▶ **YOUR GOAL**
Give back exactly the lines that run from the beginning of the entries to the line containing "Lemma dict_get_put p", both included, and nothing else.
[[ THE DATA open ]]
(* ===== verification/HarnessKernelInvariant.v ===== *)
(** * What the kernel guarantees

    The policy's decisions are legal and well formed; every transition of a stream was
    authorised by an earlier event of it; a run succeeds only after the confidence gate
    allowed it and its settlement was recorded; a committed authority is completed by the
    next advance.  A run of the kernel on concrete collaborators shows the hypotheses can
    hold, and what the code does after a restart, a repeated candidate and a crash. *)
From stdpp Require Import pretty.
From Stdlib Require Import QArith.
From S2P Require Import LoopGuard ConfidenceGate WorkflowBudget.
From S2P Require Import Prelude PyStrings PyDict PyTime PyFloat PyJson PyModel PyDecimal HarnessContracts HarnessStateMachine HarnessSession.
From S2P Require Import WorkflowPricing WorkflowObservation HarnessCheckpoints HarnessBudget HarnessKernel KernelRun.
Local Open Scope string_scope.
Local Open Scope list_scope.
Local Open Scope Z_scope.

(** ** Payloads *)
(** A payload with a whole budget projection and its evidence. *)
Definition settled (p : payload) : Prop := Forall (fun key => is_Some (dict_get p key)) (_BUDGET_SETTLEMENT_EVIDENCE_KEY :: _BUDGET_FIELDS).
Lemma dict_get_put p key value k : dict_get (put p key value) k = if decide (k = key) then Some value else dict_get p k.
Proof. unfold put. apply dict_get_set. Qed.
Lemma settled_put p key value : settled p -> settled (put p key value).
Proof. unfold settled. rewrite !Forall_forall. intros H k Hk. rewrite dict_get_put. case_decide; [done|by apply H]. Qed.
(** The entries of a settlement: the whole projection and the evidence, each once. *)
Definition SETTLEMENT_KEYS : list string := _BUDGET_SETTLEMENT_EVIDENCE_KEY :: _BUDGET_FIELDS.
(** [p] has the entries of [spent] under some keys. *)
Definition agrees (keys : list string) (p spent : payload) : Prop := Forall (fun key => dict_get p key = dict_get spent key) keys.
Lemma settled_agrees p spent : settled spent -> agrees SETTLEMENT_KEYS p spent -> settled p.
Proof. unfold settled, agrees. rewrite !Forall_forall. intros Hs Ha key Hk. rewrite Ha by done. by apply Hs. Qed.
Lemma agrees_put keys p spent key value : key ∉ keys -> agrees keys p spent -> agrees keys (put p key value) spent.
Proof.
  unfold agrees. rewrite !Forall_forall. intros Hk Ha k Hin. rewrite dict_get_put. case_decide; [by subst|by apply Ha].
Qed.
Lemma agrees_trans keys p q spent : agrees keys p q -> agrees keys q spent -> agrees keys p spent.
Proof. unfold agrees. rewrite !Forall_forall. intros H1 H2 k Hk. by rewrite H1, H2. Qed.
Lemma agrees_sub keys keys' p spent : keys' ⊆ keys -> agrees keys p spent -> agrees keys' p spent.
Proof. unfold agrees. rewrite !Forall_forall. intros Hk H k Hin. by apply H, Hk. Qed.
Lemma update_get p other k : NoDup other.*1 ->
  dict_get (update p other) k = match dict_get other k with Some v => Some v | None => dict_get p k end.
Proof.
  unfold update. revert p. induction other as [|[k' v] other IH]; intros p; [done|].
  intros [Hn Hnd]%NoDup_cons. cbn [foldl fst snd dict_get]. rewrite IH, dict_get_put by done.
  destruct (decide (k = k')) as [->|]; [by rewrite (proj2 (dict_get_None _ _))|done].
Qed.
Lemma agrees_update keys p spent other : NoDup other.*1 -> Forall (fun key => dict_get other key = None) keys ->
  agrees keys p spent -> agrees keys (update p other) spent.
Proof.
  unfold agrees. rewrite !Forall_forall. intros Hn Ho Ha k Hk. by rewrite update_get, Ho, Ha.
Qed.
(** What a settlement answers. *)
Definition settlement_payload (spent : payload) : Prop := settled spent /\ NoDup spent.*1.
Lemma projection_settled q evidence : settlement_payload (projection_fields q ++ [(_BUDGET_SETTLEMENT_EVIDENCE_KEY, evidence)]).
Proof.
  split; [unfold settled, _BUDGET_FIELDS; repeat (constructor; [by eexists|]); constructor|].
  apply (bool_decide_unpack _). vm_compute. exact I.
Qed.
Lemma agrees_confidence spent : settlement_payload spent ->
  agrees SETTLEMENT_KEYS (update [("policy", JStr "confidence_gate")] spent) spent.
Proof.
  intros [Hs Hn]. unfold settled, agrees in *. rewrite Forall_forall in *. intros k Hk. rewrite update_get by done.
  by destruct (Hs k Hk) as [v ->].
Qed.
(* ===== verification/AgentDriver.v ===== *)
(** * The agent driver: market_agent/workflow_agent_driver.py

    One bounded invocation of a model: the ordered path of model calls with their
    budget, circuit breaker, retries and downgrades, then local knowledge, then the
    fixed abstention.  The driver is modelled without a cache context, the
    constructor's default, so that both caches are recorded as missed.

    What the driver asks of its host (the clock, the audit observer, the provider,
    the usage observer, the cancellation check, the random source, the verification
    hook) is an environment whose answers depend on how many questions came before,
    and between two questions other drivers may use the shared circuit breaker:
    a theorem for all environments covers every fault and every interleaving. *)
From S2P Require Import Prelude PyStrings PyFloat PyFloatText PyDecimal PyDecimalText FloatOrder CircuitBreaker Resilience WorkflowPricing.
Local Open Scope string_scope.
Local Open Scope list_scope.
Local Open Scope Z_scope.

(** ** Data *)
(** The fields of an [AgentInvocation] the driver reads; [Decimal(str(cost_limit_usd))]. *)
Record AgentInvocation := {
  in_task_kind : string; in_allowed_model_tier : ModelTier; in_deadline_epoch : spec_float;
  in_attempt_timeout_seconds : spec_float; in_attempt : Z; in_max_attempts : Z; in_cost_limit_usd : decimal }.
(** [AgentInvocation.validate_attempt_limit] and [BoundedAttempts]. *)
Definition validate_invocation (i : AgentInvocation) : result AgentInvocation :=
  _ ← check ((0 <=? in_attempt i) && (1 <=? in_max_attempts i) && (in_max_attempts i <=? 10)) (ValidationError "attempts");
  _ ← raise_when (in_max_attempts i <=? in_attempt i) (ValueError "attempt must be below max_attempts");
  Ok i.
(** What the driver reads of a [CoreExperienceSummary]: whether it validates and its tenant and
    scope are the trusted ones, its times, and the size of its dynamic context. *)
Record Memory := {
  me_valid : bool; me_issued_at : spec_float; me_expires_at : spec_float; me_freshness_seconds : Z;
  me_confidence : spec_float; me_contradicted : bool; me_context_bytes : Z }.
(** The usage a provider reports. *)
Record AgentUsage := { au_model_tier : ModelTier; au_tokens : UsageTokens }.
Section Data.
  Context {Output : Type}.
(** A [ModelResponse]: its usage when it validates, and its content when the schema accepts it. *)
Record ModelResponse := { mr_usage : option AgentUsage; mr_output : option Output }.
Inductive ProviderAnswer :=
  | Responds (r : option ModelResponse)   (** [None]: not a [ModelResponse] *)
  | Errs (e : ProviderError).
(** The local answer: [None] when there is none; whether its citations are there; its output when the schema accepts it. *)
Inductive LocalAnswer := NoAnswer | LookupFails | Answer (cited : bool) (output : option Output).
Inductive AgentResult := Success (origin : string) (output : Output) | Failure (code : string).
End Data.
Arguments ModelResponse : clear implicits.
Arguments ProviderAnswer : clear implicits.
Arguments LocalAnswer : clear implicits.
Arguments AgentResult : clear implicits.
[[ THE DATA closed ]]
▶ **RESULT OF THIS EXERCISE**
(* ===== verification/HarnessKernelInvariant.v ===== *)
(** * What the kernel guarantees

    The policy's decisions are legal and well formed; every transition of a stream was
    authorised by an earlier event of it; a run succeeds only after the confidence gate
    allowed it and its settlement was recorded; a committed authority is completed by the
    next advance.  A run of the kernel on concrete collaborators shows the hypotheses can
    hold, and what the code does after a restart, a repeated candidate and a crash. *)
From stdpp Require Import pretty.
From Stdlib Require Import QArith.
From S2P Require Import LoopGuard ConfidenceGate WorkflowBudget.
From S2P Require Import Prelude PyStrings PyDict PyTime PyFloat PyJson PyModel PyDecimal HarnessContracts HarnessStateMachine HarnessSession.
From S2P Require Import WorkflowPricing WorkflowObservation HarnessCheckpoints HarnessBudget HarnessKernel KernelRun.
Local Open Scope string_scope.
Local Open Scope list_scope.
Local Open Scope Z_scope.

(** ** Payloads *)
(** A payload with a whole budget projection and its evidence. *)
Definition settled (p : payload) : Prop := Forall (fun key => is_Some (dict_get p key)) (_BUDGET_SETTLEMENT_EVIDENCE_KEY :: _BUDGET_FIELDS).
Lemma dict_get_put p key value k : dict_get (put p key value) k = if decide (k = key) then Some value else dict_get p k.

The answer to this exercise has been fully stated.